Amici di famiglia, non necessariamente degli intellettuali. Noi ragazzi ce ne stavamo in camera a guardare la tivù. A casa si parlava di tutto, di libri, di cinema, di politica, ma noi non ci mescolavamo molto con gli adulti. Quando ero piccolo mio padre era critico teatrale e faceva attenzione a non coltivare amicizie nell’ambiente, gli serviva per non farsi condizionare. Quando non era a teatro, spesso doveva scrivere. I miei non hanno mai fatto grande vita sociale.

I ricordi migliori?
Le partite di baseball, i pomeriggi in strada a giocare con gli amici, le gite in canoa, le nostre estati nel Maine. Facevamo una vita molto normale.

Chi le ha insegnato di più nella vita?
I miei genitori, i nonni, qualche professore. Poi i libri, i film.

Per esempio?
Ho sempre letto di più i classici, per cui direi Mikhail Bulgakov, Flann O’Brien, Italo Calvino, Italo Svevo. Anche il cinema mi ha influenzato molto. Volevo ambientare il libro in una terra di mezzo tra realtà e fantasia, e mi veniva spontaneo pensare alle storie di David Linch. Ma ho imparato molto anche dai fratelli Coen, Pasolini, Herzog, i miei preferiti.

Il miglior consiglio che ha avuto?
Da mia madre, quando mi ha detto di non andare mai a vivere con una donna prima di averla sposata. Sperimentato: aveva ragione. Se non hai un anello al dito ci sono tensioni alle quali non ti sforzi mai di cercare una soluzione seria. Dopodiché, è vero ciò che sostiene mio padre: perché una convivenza funzioni, sempre meglio avere bagni separati. Consigli per il lavoro, non direi. A casa hanno potuto leggere il mio romanzo solo quando era già pronto. Il più grosso aiuto che ho avuto dai miei sono stati la fiducia e l’incoraggiamento costante.

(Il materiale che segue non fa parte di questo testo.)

Lemma slices_of_cuts {A} (l : list A) (a b : Z) :
  0 <= a <= b ->
  Py.slice l None (Some a) = Spec.rows_between l 0 a
  /\ Py.slice l (Some a) (Some b) = Spec.rows_between l a b
  /\ Py.slice l (Some b) None = Spec.rows_between l b (Z.of_nat (length l))
  /\ Spec.rows_between l 0 a ++ Spec.rows_between l a b
       ++ Spec.rows_between l b (Z.of_nat (length l)) = l.
Proof.
  intros Hab.
  destruct (Z_of_nat_complete a) as [na ->]; [lia|].
  destruct (Z_of_nat_complete b) as [nb ->]; [lia|].
  rewrite !rows_between_eq by lia.
  rewrite slice_to, slice_from, slice_nat by lia.
  change (Z.to_nat 0) with 0%nat. rewrite skipn_O, Nat.sub_0_r, !Nat2Z.id.
  assert (Hlast : firstn (length l - nb) (skipn nb l) = skipn nb l).
  { apply firstn_all2. rewrite length_skipn. lia. }
  rewrite Hlast. repeat split.
  replace (skipn nb l) with (skipn (nb - na) (skipn na l)).
  - now rewrite firstn_skipn, firstn_skipn.
  - rewrite skipn_skipn. f_equal. lia.
Qed.



Example split_ten_weeks :
  Datasets.split_time_series ten_weeks (7 # 10) (15 # 100) (15 # 100)
  = Ok (firstn 7 (rev ten_weeks), firstn 1 (skipn 7 (rev ten_weeks)), skipn 8 (rev ten_weeks)).
Proof. vm_compute. reflexivity. Qed.


(** ** [prepare_datasets] *)

Section PrepareDatasets.
Context `{Numpy}.



End PrepareDatasets.

Example prepare_datasets_no_leakage :
  returned_scaler
    (@Datasets.prepare_datasets RationalNumpy three_weeks ten_weeks ten_weeks 2 "minmax" None)
  = Some {| Sklearn.kind := Sklearn.MinMaxScaler;
            Sklearn.fitted := Some (Sklearn.MinMaxParams 10 30 (1 / (30 - 10)) (0 - 10 * (1 / (30 - 10)))) |}.
Proof. reflexivity. Qed.

(** ** Directional accuracy *)

Lemma delta_cons (x : Q) (y : list Q) (i : nat) :
  DirectionSpec.delta (x :: y) (S i) = DirectionSpec.delta y i.
Proof. reflexivity. Qed.
(** * StoryPilot core: a shallow embedding of [storypilot_core.py]

    The development follows the source file top to bottom:

    - [Py]: the pieces of the Python language and standard library the
      program relies on (text methods, list indexing, [sorted], [max],
      [int], integer true division, [math.ceil], [os.path]);
    - [generate_prompts_from_story]: the scene splitter;
    - [map_images_by_prompt_number]: the image-to-scene mapper;
    - [create_video_from_prompts]: duration allocation, segment planning
      and the render pipeline, written in a small state-and-exception
      monad whose state is the log of external actions.

    Text is modelled by [string]: a sequence of 8-bit characters, read as
    the code points 0..255 of a Python [str].  Python floats are Rocq's
    primitive binary64 floats. *)

From Stdlib Require Import List String Ascii ZArith Lia Bool Floats DecimalString.
From Stdlib Require Import Sorted Permutation.
Import ListNotations.

Local Open Scope list_scope.
Local Open Scope string_scope.

Set Implicit Arguments.

(* ================================================================== *)
(** * Python primitives *)
(* ================================================================== *)

Module Py.

(** ** Characters *)

Definition LF : ascii := ascii_of_nat 10.

(** [str.isspace] on the code points below 256: the ASCII controls
    9..13 and 28..31, the space, NEL (133) and the no-break space (160). *)
Definition isspace (c : ascii) : bool :=
  let n := nat_of_ascii c in
  (((9 <=? n) && (n <=? 13)) || ((28 <=? n) && (n <=? 32))
   || (n =? 133) || (n =? 160))%nat.

(** The class [\d] on the code points below 256: the digits 0 to 9. *)
Definition isdigit (c : ascii) : bool :=
  let n := nat_of_ascii c in ((48 <=? n) && (n <=? 57))%nat.

(** ** [str] methods *)

Definition is_empty (s : string) : bool :=
  match s with EmptyString => true | String _ _ => false end.

(** Truthiness of a [str]: non-empty. *)
Definition truthy (s : string) : bool := negb (is_empty s).

Fixpoint lstrip (s : string) : string :=
  match s with
  | EmptyString => EmptyString
  | String c r => if isspace c then lstrip r else s
  end.

Fixpoint rstrip (s : string) : string :=
  match s with
  | EmptyString => EmptyString
  | String c r =>
      let r' := rstrip r in
      if isspace c && is_empty r' then EmptyString else String c r'
  end.

(** [s.strip()] *)
Definition strip (s : string) : string := rstrip (lstrip s).

(** A text made of whitespace only (the empty text included). *)
Fixpoint blank (s : string) : bool :=
  match s with
  | EmptyString => true
  | String c r => isspace c && blank r
  end.

(** [sep.join(parts)] *)
Fixpoint join (sep : string) (parts : list string) : string :=
  match parts with
  | [] => EmptyString
  | [p] => p
  | p :: ps => p ++ sep ++ join sep ps
  end.

(** [s.replace(old, new)] for a one-character [old]. *)
Fixpoint replace_char (old : ascii) (new : string) (s : string) : string :=
  match s with
  | EmptyString => EmptyString
  | String c r =>
      if Ascii.eqb c old then new ++ replace_char old new r
      else String c (replace_char old new r)
  end.

(** [s[:n]] for [n >= 0]. *)
Fixpoint take (n : nat) (s : string) : string :=
  match n, s with
  | S n', String c r => String c (take n' r)
  | _, _ => EmptyString
  end.

(** [s[n:]] for [n >= 0]. *)
Fixpoint drop (n : nat) (s : string) : string :=
  match n, s with
  | S n', String _ r => drop n' r
  | _, _ => s
  end.

(** [s.startswith(p)] *)
Definition startswith (p s : string) : bool := String.prefix p s.

(** [sub in s], by scanning the start positions left to right. *)
Fixpoint contains (sub s : string) : bool :=
  startswith sub s
  || match s with
     | EmptyString => false
     | String _ r => contains sub r
     end.

(** [s.replace(old, new)] for a non-empty [old]: leftmost
    non-overlapping occurrences.  [fuel] bounds the number of steps
    and [length s] of them suffice. *)
Fixpoint replace_fuel (fuel : nat) (old new s : string) : string :=
  match fuel with
  | O => s
  | S fuel' =>
      match s with
      | EmptyString => EmptyString
      | String c r =>
          if startswith old s
          then new ++ replace_fuel fuel' old new (drop (String.length old) s)
          else String c (replace_fuel fuel' old new r)
      end
  end.

Definition replace (old new s : string) : string :=
  replace_fuel (String.length s) old new s.

(** [str(n)] of an [int]. *)
Definition str_int (n : Z) : string := NilZero.string_of_int (Z.to_int n).

(** ** Lists *)

(** [l[i]]: a negative index counts from the end, an index out of
    range raises [IndexError] ([None]). *)
Definition getitem {A} (l : list A) (i : Z) : option A :=
  let n := Z.of_nat (List.length l) in
  if (0 <=? i)%Z then nth_error l (Z.to_nat i)
  else if (- n <=? i)%Z then nth_error l (Z.to_nat (n + i))
  else None.

(** [enumerate(l, start)] *)
Fixpoint enumerate {A} (start : nat) (l : list A) : list (nat * A) :=
  match l with
  | [] => []
  | x :: xs => (start, x) :: enumerate (S start) xs
  end.

(** [sorted] on integers (a stable insertion sort; on distinct keys
    every sort gives the same list). *)
Fixpoint insert_sorted (k : Z) (l : list Z) : list Z :=
  match l with
  | [] => [k]
  | x :: xs => if (k <? x)%Z then k :: l else x :: insert_sorted k xs
  end.

Definition sorted (l : list Z) : list Z :=
  fold_left (fun acc k => insert_sorted k acc) l [].

(** ** Exceptions *)

Inductive PyExn : Type :=
| Exception (msg : string)              (* raise Exception(msg) *)
| IndexError
| OverflowError
| ValueError
| KeyError
| OSError
| CalledProcessError (cmd : list string).

(** A computation that returns or raises. *)
Definition result (A : Type) : Type := (PyExn + A)%type.

Definition bind_result {A B} (r : result A) (k : A -> result B) : result B :=
  match r with
  | inl e => inl e
  | inr a => k a
  end.

(** ** Numbers *)

(** The number a run of ASCII digits denotes. *)
Definition digit_value (c : ascii) : Z := Z.of_nat (nat_of_ascii c) - 48.

Fixpoint int_of_digits (acc : Z) (s : string) : Z :=
  match s with
  | EmptyString => acc
  | String c r => int_of_digits (10 * acc + digit_value c) r
  end.

(** [sys.get_int_max_str_digits()]: the interpreter's limit on the
    length of a decimal text converted to an [int], at its default. *)
Definition int_max_str_digits : Z := 4300.

(** [int(s)] on a non-empty run of ASCII digits: a run of more digits
    than the limit, leading zeros counted, raises [ValueError]. *)
Definition int (s : string) : result Z :=
  if (int_max_str_digits <? Z.of_nat (String.length s))%Z
  then inl ValueError
  else inr (int_of_digits 0 s).

(** [float(n)] of an [int], as the float division and multiplication
    operators convert an [int] operand: the nearest binary64 value. *)
Definition float_of_int (n : Z) : float :=
  SF2Prim (binary_normalize prec emax n 0 false).

(** A float is also handled in its specification form, the triple
    (sign, mantissa, exponent) of [SpecFloat]; [Prim2SF] gives the form
    of a primitive float. *)

(** [n / 2] on an [int]: true division gives the nearest binary64 value
    of the exact quotient [n * 2^-1] and raises [OverflowError] when that
    lies beyond the float range. *)
Definition int_truediv_2 (n : Z) : result spec_float :=
  match binary_normalize prec emax n (-1) false with
  | S754_infinity _ => inl OverflowError
  | q => inr q
  end.

(** The integer next to a finite float: toward zero ([toward_zero]),
    else upward ([up]) or downward.  Infinities raise [OverflowError],
    NaN raises [ValueError], as [int] and [math.ceil] do. *)
Definition round_to_int (up toward_zero : bool) (x : spec_float) : result Z :=
  match x with
  | S754_zero _ => inr 0%Z
  | S754_infinity _ => inl OverflowError
  | S754_nan => inl ValueError
  | S754_finite neg m e =>
      let v := if neg then Z.neg m else Z.pos m in
      if (0 <=? e)%Z then inr (v * 2 ^ e)%Z
      else
        let d := (2 ^ (- e))%Z in
        let round_up := if toward_zero then neg else up in
        inr (if round_up then - ((- v) / d) else v / d)%Z
  end.

(** [math.ceil(x)] *)
Definition ceil (x : spec_float) : result Z := round_to_int true false x.

(** [int(x)] of a float: truncation toward zero. *)
Definition int_of_float (x : float) : result Z :=
  round_to_int false true (Prim2SF x).

(** [max(a, b)]: [b] replaces [a] only when [b > a]. *)
Definition max (a b : float) : float := if PrimFloat.ltb a b then b else a.

(** ** [os.path] (POSIX flavour) *)

(** [os.sep] *)
Definition sep : ascii := "/".

(** The text after the last occurrence of [sep], if [sep] occurs. *)
Fixpoint after_last (sep : ascii) (s : string) : option string :=
  match s with
  | EmptyString => None
  | String c r =>
      match after_last sep r with
      | Some t => Some t
      | None => if Ascii.eqb c sep then Some r else None
      end
  end.
(** Extra. With the sync lock free: if the controller's sync call succeeds,
    [sync] writes the [syncing] snapshot and releases the lock; if it
    raises, [sync] re-raises the same exception, writes no snapshot (the
    previous one, if any, is kept) and still releases the lock. *)
Theorem sync_outcomes sc n (w : world) :
  live_lookup (now w) (keyspace w) (lock_key_of (sync_lock_name n)) = None ->
  let lk := lock_key_of (sync_lock_name n) in
  match sc n with
  | Ok _ =>
      snd (sync sc n w) = Ok () /\
      trace (fst (sync sc n w)) = trace w ++
        [ERedis "SET NX EX" lk; EController "sync_application" n; ERedis "SETEX" (state_key n);
         ELog "INFO" ("Sync triggered for " +:+ n); ERedis "DEL" lk] /\
      live_lookup (now w) (keyspace (fst (sync sc n w))) (state_key n) =
        Some (Entry (VJson syncing_state) (Some (now w + cache_default_ttl))) /\
      keyspace (fst (sync sc n w)) !! lk = None
  | Raise e =>
      snd (sync sc n w) = Raise e /\
      trace (fst (sync sc n w)) = trace w ++
        [ERedis "SET NX EX" lk; EController "sync_application" n; ERedis "DEL" lk] /\
      keyspace (fst (sync sc n w)) !! state_key n = keyspace w !! state_key n /\
      keyspace (fst (sync sc n w)) !! lk = None
  end.
Proof.
  intros H lk.
  cbv [sync acquire_lock release_lock redis_set_nx_ex redis_delete redis_setex
       cache_application_state argocd_sync_application log lift try_finally
       mbind M_bind mret M_ret emit get_world set_keyspace].
  cbn [now keyspace trace]. rewrite H. cbn [now keyspace trace negb].
  destruct (sc n) as [r|e]; cbn [now keyspace trace fst snd].
  - split; [reflexivity|]. split; [rewrite <- !app_assoc; reflexivity|]. split.
    + unfold live_lookup.
      rewrite lookup_delete_ne by (apply lock_state_key_ne).
      rewrite lookup_insert_eq. unfold is_live. cbn.
      rewrite bool_decide_true by (unfold cache_default_ttl; lia). reflexivity.
    + apply lookup_delete_eq.
  - split; [reflexivity|]. split; [rewrite <- !app_assoc; reflexivity|]. split.
    + rewrite lookup_delete_ne by (apply lock_state_key_ne).
      rewrite lookup_insert_ne by (apply lock_state_key_ne).
      reflexivity.
    + apply lookup_delete_eq.
Qed.
(** ** The sentinel cell *)

(** X11: the sentinel cell keeps the shape of the matrix and every
    entry off the diagonal, and running it again changes nothing. *)
Theorem sentinel_cell_again (n : nat) (M : matrix) :
  shape n M ->
  shape n (set_diagonal n M) /\
  (forall i j, (i < n)%nat -> (j < n)%nat -> i ≠ j ->
     get (set_diagonal n M) i j = get M i j) /\
  set_diagonal n (set_diagonal n M) = set_diagonal n M.
Proof.
  intros HM. pose proof (set_diagonal_shape n M HM) as HC.
  split; [done|]. split.
  - intros i j Hi Hj Hij. rewrite get_set_diagonal by done.
    destruct (decide (i = j)); [done|done].
  - apply (matrix_ext n); [by apply set_diagonal_shape|done|].
    intros i j Hi Hj. rewrite (get_set_diagonal n (set_diagonal n M)) by done.
    destruct (decide (i = j)) as [->|Hij]; [|done].
    rewrite get_set_diagonal by done. by destruct (decide (j = j)).
Qed.

Lemma sentinel_cell_again_witness :
  set_diagonal 2 (set_diagonal 2 (zeros 2)) = set_diagonal 2 (zeros 2).
Proof.
  apply (sentinel_cell_again 2 (zeros 2)).
  split; [reflexivity|repeat constructor].
Defined.

(** X12: whatever the solver answers, the pairs [get_edges] returns are
    keys of [x], in the order of the keys and each once.  The nodes of
    the graph are the end points of these pairs in the order in which
    they first occur, all of them nodes of the model; the edges of the
    graph are these pairs and no other, each once, grouped by source in
    the order of the nodes. *)
Theorem graph_edges_are_the_extracted_list (n : nat) (sol : solution_values) :
  let E := get_edges (items (binary_vars (build_model n)) sol) in
  let g := add_edges_from E (mkDiGraph []) in
  E `sublist_of` x_keys (range n) /\
  NoDup E /\
  nodes g = seen (end_points E) /\
  edges g = grouped (nodes g) E /\
  edges g ≡ₚ E /\
  forall v, v ∈ nodes g -> (v < n)%nat.
Proof.
  intros E g.
  assert (E = filter (fun k => Qeq_bool (sol (x_ k.1 k.2)) 1 = true)
                (x_keys (range n))) as HE.
  { unfold E. cbn [binary_vars build_model]. apply get_edges_filter. }
  assert (NoDup E) as Hnd
    by (rewrite HE; apply NoDup_filter, NoDup_x_keys, NoDup_seq).
  destruct (edges_add_edges_from E) as (Hn & He & _ & Hp).
  fold g in Hn, He, Hp. rewrite seen_NoDup in He, Hp by done.
  split; [rewrite HE; apply sublist_filter|]. split; [done|].
  split; [done|]. split; [done|]. split; [done|].
  intros v. rewrite Hn, elem_of_seen. unfold end_points.
  rewrite list_elem_of_bind. intros (e & Hv & Hin).
  rewrite HE in Hin. apply list_elem_of_filter in Hin as [_ Hin].
  apply elem_of_x_keys in Hin as [H1 H2]. apply elem_of_range in H1, H2.
  apply elem_of_cons in Hv as [->|Hv]; [done|].
  by apply list_elem_of_singleton in Hv as ->.
Qed.

(** ** Ranks *)

(** X13: in a feasible assignment the rank grows by at least one along
    every selected arc between two different nodes other than node 0;
    so along a path of such arcs the rank of the last node exceeds that
    of the first by at least the number of arcs, and the path has at
    most n-1 arcs. *)
Theorem ranks_grow_along_paths (n : nat) (a : assignment) (v : nat)
    (w : list nat) :
  feasible (build_model n) a ->
  along (fun i j => i ≠ j /\ selected a i j) v w ->
  Forall (inner n) (v :: w) ->
  a (u_ v) + Z.of_nat (length w) <= a (u_ (List.last w v)) /\
  (length w <= n - 1)%nat.
Proof.
  intros Hf Hw Hin. apply feasible_build_model in Hf.
  pose proof (rank_along n a Hf w v Hw Hin) as Hrank. split; [done|].
  assert (inner n (List.last w v)) as [_ Hlast]
    by apply (proj1 (Forall_forall _ _) Hin), last_elem_of.
  assert (inner n v) as [_ Hv]
    by apply (proj1 (Forall_forall _ _) Hin), list_elem_of_here.
  pose proof (tf_lb n a Hf v Hv). pose proof (tf_ub n a Hf _ Hlast). lia.
Qed.

Lemma ranks_grow_along_paths_witness :
  printed_solution (u_ 3) + 3 <= printed_solution (u_ 4).
Proof.
  apply (ranks_grow_along_paths 5 printed_solution 3 [2; 1; 4]%nat).
  - apply printed_solution_feasible.
  - simpl. repeat split; lia.
  - repeat constructor; lia.
Defined.

(** ** Self-travel times *)

(** X14: the looked-up self-travel times do not reach the model.  When
    two services answer every lookup and agree on every pair of
    different nodes, the notebook assembles the same cost matrix and
    the same model with either. *)
Theorem self_travel_times_are_discarded
    (d1 d2 : string -> string -> option Z) (location : list string) :
  (forall i j, (i < length location)%nat -> (j < length location)%nat ->
     is_Some (d1 (place location i) (place location j)) /\
     is_Some (d2 (place location i) (place location j))) ->
  (forall i j, (i < length location)%nat -> (j < length location)%nat ->
     i ≠ j ->
     d1 (place location i) (place location j) =
     d2 (place location i) (place location j)) ->
  exists s,
    assemble d1 location [] = (all_pairs location, Ok s) /\
    assemble d2 location [] = (all_pairs location, Ok s).
Proof.
  intros Hsome Hagree. unfold assemble, cell_cost, bind.
  rewrite !fill_cost_ok by (intros i j Hi Hj; by apply Hsome).
  set (k := length location).
  assert (Forall (fun i => (i < k)%nat) (range k)) as Hr
    by (apply Forall_forall; intros i; apply elem_of_range).
  destruct (write_rows_spec d1 location k (range k) (zeros k)
              (shape_zeros k) Hr) as (Hs1 & Hd1 & _).
  destruct (write_rows_spec d2 location k (range k) (zeros k)
              (shape_zeros k) Hr) as (Hs2 & Hd2 & _).
  assert (set_diagonal k (write_rows d1 location k (range k) (zeros k)) =
          set_diagonal k (write_rows d2 location k (range k) (zeros k)))
    as Heq.
  { apply (matrix_ext k); [by apply set_diagonal_shape..|].
    intros i j Hi Hj. rewrite !get_set_diagonal by done.
    destruct (decide (i = j)); [done|].
    rewrite Hd1, Hd2 by (done || by apply elem_of_range).
    unfold hours, seconds. by rewrite Hagree. }
  eexists. split; [reflexivity|]. unfold ret. f_equal. f_equal.
  unfold cell_objective, cell_sentinel, cell_constraints, n.
  cbn [cost model solution G]. fold k. by rewrite Heq.
Qed.

Lemma self_travel_times_are_discarded_witness :
  exists s,
    assemble remote_directions three_places [] = (all_pairs three_places, Ok s) /\
    assemble instant_self three_places [] = (all_pairs three_places, Ok s).
Proof.
  apply self_travel_times_are_discarded.
  - intros i j Hi Hj. simpl in Hi, Hj.
    below i Hi; below j Hj; split; vm_compute; eauto.
  - intros i j Hi Hj Hij. simpl in Hi, Hj.
    below i Hi; below j Hj; try done; reflexivity.
Defined.
(** Multiplication by a finite number that is not negative is monotone
    on the numbers between 0 and 1. *)
Lemma mul_mono (x1 x2 c : float) :
  (0 <=? x1) = true -> (x1 <=? x2) = true -> (x2 <=? 1) = true ->
  (0 <=? c) = true -> (c <? infinity) = true ->
  (x1 * c <=? x2 * c) = true.
Proof.
  intros H0 H12 H21 Hc0 Hci.
  pose proof (leb_trans _ _ _ H12 H21) as H11.
  pose proof (leb_trans _ _ _ H0 H12) as H02.
  destruct (mul_unit_le x2 c H02 H21 Hc0 Hci) as [P0 Pc].
  pose proof (Prim2SF_valid x1) as V1. pose proof (Prim2SF_valid x2) as V2.
  pose proof (Prim2SF_valid c) as Vc.
  pose proof (Prim2SF_valid (x1 * c)) as V1c.
  pose proof (Prim2SF_valid (x2 * c)) as V2c.
  assert (E1 : Prim2SF 1 = S754_finite false 4503599627370496 (-52)) by reflexivity.
  revert P0 Pc V1c V2c.
  destruct (nonneg_le_finite x1 1 _ _ E1 H0 H11) as [[s1 Ex1]|(m1 & e1 & Ex1)].
  { rewrite !FloatAxioms.leb_spec, !FloatAxioms.mul_spec, Ex1.
    change (Prim2SF 0) with (S754_zero false). intros P0 _ _ _.
    destruct (Prim2SF c) as [sc|[]| |[] mc ec] eqn:Ec;
      try (rewrite FloatAxioms.leb_spec, Ec in Hc0; discriminate Hc0);
      try (rewrite FloatAxioms.ltb_spec, Ec in Hci; discriminate Hci);
      exact P0. }
  destruct (nonneg_le_finite x2 1 _ _ E1 H02 H21) as [[s2 Ex2]|(m2 & e2 & Ex2)].
  { rewrite FloatAxioms.leb_spec, Ex1, Ex2 in H12. discriminate H12. }
  rewrite !FloatAxioms.leb_spec, !FloatAxioms.mul_spec, Ex1, Ex2.
  destruct (Prim2SF c) as [sc|[]| |[] mc ec] eqn:Ec;
    try (rewrite FloatAxioms.leb_spec, Ec in Hc0; discriminate Hc0);
    try (rewrite FloatAxioms.ltb_spec, Ec in Hci; discriminate Hci).
  { intros _ _ _ _. reflexivity. }
  rewrite Ex1 in V1. rewrite Ex2 in V2. cbn [valid_binary] in V1, V2, Vc.
  destruct (Bound.bounded_spec _ _ V1) as (_ & _ & Hlo1 & _).
  destruct (Bound.bounded_spec _ _ V2) as (_ & _ & Hlo2 & _).
  destruct (Bound.bounded_spec _ _ Vc) as (_ & Hhic & Hloc & _).
  assert (He1 : (e1 <= -52)%Z).
  { rewrite FloatAxioms.leb_spec, Ex1, E1 in H11. revert H11. unfold SFleb.
    cbn [SFcompare].
    destruct (Z.compare_spec e1 (-52)) as [E|E|E]; [lia|lia|discriminate]. }
  assert (He2 : (e2 <= -52)%Z).
  { rewrite FloatAxioms.leb_spec, Ex2, E1 in H21. revert H21. unfold SFleb.
    cbn [SFcompare].
    destruct (Z.compare_spec e2 (-52)) as [E|E|E]; [lia|lia|discriminate]. }
  rewrite FloatAxioms.leb_spec, Ex1, Ex2 in H12.
  apply (Bound.SFleb_value _ _ _ _ 1074 V1 V2) in H12; [|lia|lia].
  unfold SF64mul, SFmul. cbn [xorb].
  assert (Hle : (Z.pos (m1 * mc) * 2 ^ (e1 + ec + 2148)
                 <= Z.pos (m2 * mc) * 2 ^ (e2 + ec + 2148))%Z).
  { assert (E : forall m e, (0 <= e + 1074)%Z ->
                 (Z.pos (m * mc) * 2 ^ (e + ec + 2148)
                  = (Z.pos m * 2 ^ (e + 1074)) * (Z.pos mc * 2 ^ (ec + 1074)))%Z).
    { intros m e He. replace (e + ec + 2148)%Z with ((e + 1074) + (ec + 1074))%Z by lia.
      rewrite (Z.pow_add_r 2 (e + 1074) (ec + 1074)) by lia.
      rewrite Pos2Z.inj_mul. ring. }
    rewrite !E by lia.
    assert (0 < 2 ^ (ec + 1074))%Z by (apply Z.pow_pos_nonneg; lia).
    apply Z.mul_le_mono_nonneg_r; [apply Z.mul_nonneg_nonneg; lia|exact H12]. }
  intros P0 Pc V1c V2c.
  assert (Hinf : forall s,
             binary_round_aux prec emax false (Z.pos (m2 * mc)) (e2 + ec) loc_Exact
             <> S754_infinity s).
  { intros s E. rewrite E in P0, Pc. destruct s; discriminate. }
  pose proof (Nearest.round_aux_mono (m1 * mc) (m2 * mc) (e1 + ec) (e2 + ec) 2148
                ltac:(lia) ltac:(lia) ltac:(lia) ltac:(lia) Hle V2c Hinf) as [Heq|Hr].
  - rewrite Heq. exact (SFleb_refl _ _ Pc).
  - destruct (binary_round_aux prec emax false (Z.pos (m2 * mc)) (e2 + ec) loc_Exact)
      as [| | |[] mB eB]; try contradiction.
    destruct (binary_round_aux prec emax false (Z.pos (m1 * mc)) (e1 + ec) loc_Exact)
      as [s3| | |s3 m3 e3]; try contradiction.
    + reflexivity.
    + destruct Hr as (-> & He3 & Hv).
      cbn [valid_binary] in V1c, V2c.
      destruct (Bound.bounded_spec _ _ V2c) as (_ & _ & HloB & _).
      apply (Bound.SFleb_value _ _ _ _ 2148 V1c V2c); [lia|lia|exact Hv].
Qed.
(** * cf-worker-ws-dev: the data plane, embedded and verified

    A shallow embedding of the header parsers (VLESS, Trojan), the nested
    tunnel's request-header builder, the proxy resolver and its rotation
    cursor, the stream relay with its one-shot retry, the DNS fallback and
    the UDP length-prefix framing, followed by the properties the
    specification states about them.

    Conventions.  A [Uint8Array] / [ArrayBuffer] is a [list byte]; a
    JavaScript string is the list of its UTF-16 code units ([list Z]); a
    JavaScript number that is used as an integer is a [Z], with [NaN]
    written out where the source can produce it; 32-bit operators wrap as
    ECMAScript says.  A call that can throw returns a [completion]. *)

From Stdlib Require Import ZArith List Bool Lia String Ascii.
From Stdlib Require Import Strings.Byte.
From stdpp Require Import prelude.

Local Open Scope Z_scope.

(* ================================================================== *)
(** * The JavaScript platform                                          *)
(* ================================================================== *)

Module JS.

(** ** Completions *)

(** [TypeError] and [RangeError] come from the platform and from fixed
    messages; [Error] carries the message computed by the program, as code
    units. *)
Inductive exn : Type :=
| TypeError (msg : string)
| RangeError (msg : string)
| Error (msg : list Z).

Inductive completion (A : Type) : Type :=
| Return (a : A)
| Throw (e : exn).
Arguments Return {A} a.
Arguments Throw {A} e.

Un libro che non avrebbe mai voluto finire di leggere?
Il maestro e Margherita di Bulgakov.

E uno che invece non è mai riuscito a terminare?
Ritratto di signora di Henry James.

Qual è l’argomento più difficile da raccontare?
I sogni e il sesso. È difficile scendere nei dettagli di una scena hard senza finire nel ridicolo.

C’è un filo rosso che unisce gli scrittori americani della sua generazione?
No, non mi sembra. Un problema comune ai giovani è sempre fare qualcosa di diverso da chi li ha preceduti, non sentirsi schiacciati da ciò che di buono è stato fatto prima. Io amo Zadie Smith, Gary Shteyngart, Colum McCann. Mi piacciono quelli che cercano di lavorare su un linguaggio nuovo, e non ce ne sono molti.

Chi butterebbe giù dalla torre, Philip Roth o Paul Auster?
Nessuno dei due, mi piacciono entrambi. Se però dovessi proprio scegliere terrei Auster, lo sento più vicino alla mia sensibilità.

E tra Martin Amis e Ian McEwan?
Salverei Amis, per gli stessi motivi.

Una cosa di cui ha paura?
Di non riuscire a realizzare i miei sogni.

La sua più grande soddisfazione?
Il mio romanzo. Scrivere è il modo migliore per dare senso ai miei pensieri. Non mi sono mai sentito abile a parlare. Già così è frustrante con gli amici e con le ragazze, figuriamoci poi nelle interviste. Del resto, lo so benissimo: solo quelli veramente famosi possono permettersi il lusso di vedere prima le domande.